Five Minute Fridays is when you get a word from over at Lisa Jo Baker's and write on it for five minutes, WITHOUT editing, then link up and ABSOLUTELY have to have to comment on the post before yours!
Today's word is, "Root"
My mind immediately goes to all the wiry tendrils reaching into the ground. The ones that I try desperately to pull up when I am actually working on weeding my garden. Why is it that the roots of weeds seem so much more set in the ground than those of my delicate flowers? Weeds and established trees, those are my greatest barriers when trying to clean up my garden. Trees are okay except they do not belong in my garden.

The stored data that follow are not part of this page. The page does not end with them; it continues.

Lemma Rabs_div_pos (a s : R) : 0 < s -> Rabs (a / s) = Rabs a / s.
Proof.
  intros Hs. unfold Rdiv. rewrite Rabs_mult, Rabs_inv.
  rewrite (Rabs_pos_eq s) by lra. reflexivity.
Qed.




(** C4 (amended).  For every accepted live sample, on finite accumulators,
    for which the variance expression is positive: the rolling mean is the
    sum including the new value divided by [window], the rolling standard
    deviation is the square root of the variance expression, the cycle
    yields [(timestamp, value, is_outlier)] with [is_outlier] true exactly
    when [|value - mean| / std > threshold], and all of this is computed on
    the state that still holds the oldest value: the eviction comes after. *)
Theorem decision_formula (window : Z) (threshold : R) (st : state)
    (t : timestamp) (value : pyobj) (v S Q : R) :
  (1 < window)%Z ->
  invalid value = false -> as_number value = Some (Fin v) ->
  rolling_sum st = Fin S -> rolling_squared_sum st = Fin Q ->
  let st1 := push st (Fin v) in
  let mean := (S + v) / IZR window in
  let variance :=
    (IZR window * (mean * mean) - 2 * mean * (S + v) + (Q + v * v))
    / IZR (window - 1) in
  0 < variance ->
  rolling_sum st1 = Fin (S + v) /\
  rolling_mean window st1 = Ok (Fin mean) /\
  rolling_std window st1 (Fin mean) = Ok (Fin (sqrt variance)) /\
  exists b : bool,
    step window threshold st (t, value) = ([(t, value, b)], evict st1) /\
    (b = true <-> Rabs (v - mean) / sqrt variance > threshold) /\
    exists st' oldest,
      evict st1 = Ok st' /\
      oldest :: window_values st' = window_values st ++ [Fin v].
Proof.
  intros Hw Hv Hr Hs Hq st1 mean variance.
  subst st1 mean.
  change variance with (variance_expr window (S + v) (Q + v * v)).
  clear variance. intros Hpos.
  assert (Hs1 : rolling_sum (push st (Fin v)) = Fin (S + v))
    by (cbn; now rewrite Hs).
  assert (Hq1 : rolling_squared_sum (push st (Fin v)) = Fin (Q + v * v))
    by (cbn; now rewrite Hq).
  pose proof (sqrt_lt_R0 _ Hpos) as Hsd.
  split; [exact Hs1 |]. split; [| split].
  - apply rolling_mean_fin; assumption.
  - unfold rolling_std.
    rewrite (rolling_variance_expr window _ _ _ Hw Hs1 Hq1). cbn [bind].
    unfold math_sqrt. now rewrite R_ltb_false by lra.
  - eexists. split; [| split].
    + rewrite (step_valid window threshold st t value (Fin v) Hv Hr).
      rewrite (decide_positive window threshold _ _ _ v Hw Hs1 Hq1 Hpos).
      reflexivity.
    + rewrite R_ltb_iff, Rabs_div_pos by exact Hsd.
      unfold Rgt. reflexivity.
    + destruct (evict_push st (Fin v)) as (st' & old & He & Hold & _). eauto.
Qed.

And I cannot help but draw some parallel between my garden and my heart, where sin has rooted its way in. Somehow the wiry tendrils of sin have wrapped themselves so tightly around my heart that is seems they might be impossible to pull out, or if I do, maybe it will rip my heart out with them. I am holding so tight to the things that I think are making my life so great. And the tree is so established, not necessarily sin, but has made itself at home that I have grown comfortable I have not had room to plant flowers or even the thought to.
There is no room then for the roots of delicate flowers that are just starting. Somehow those take longer to settle in and wrap around my heart. Maybe if I spent more time growing them they would be set firmer, I am not sure, but in the mean time...
the ugly wiry roots I am working on pulling out.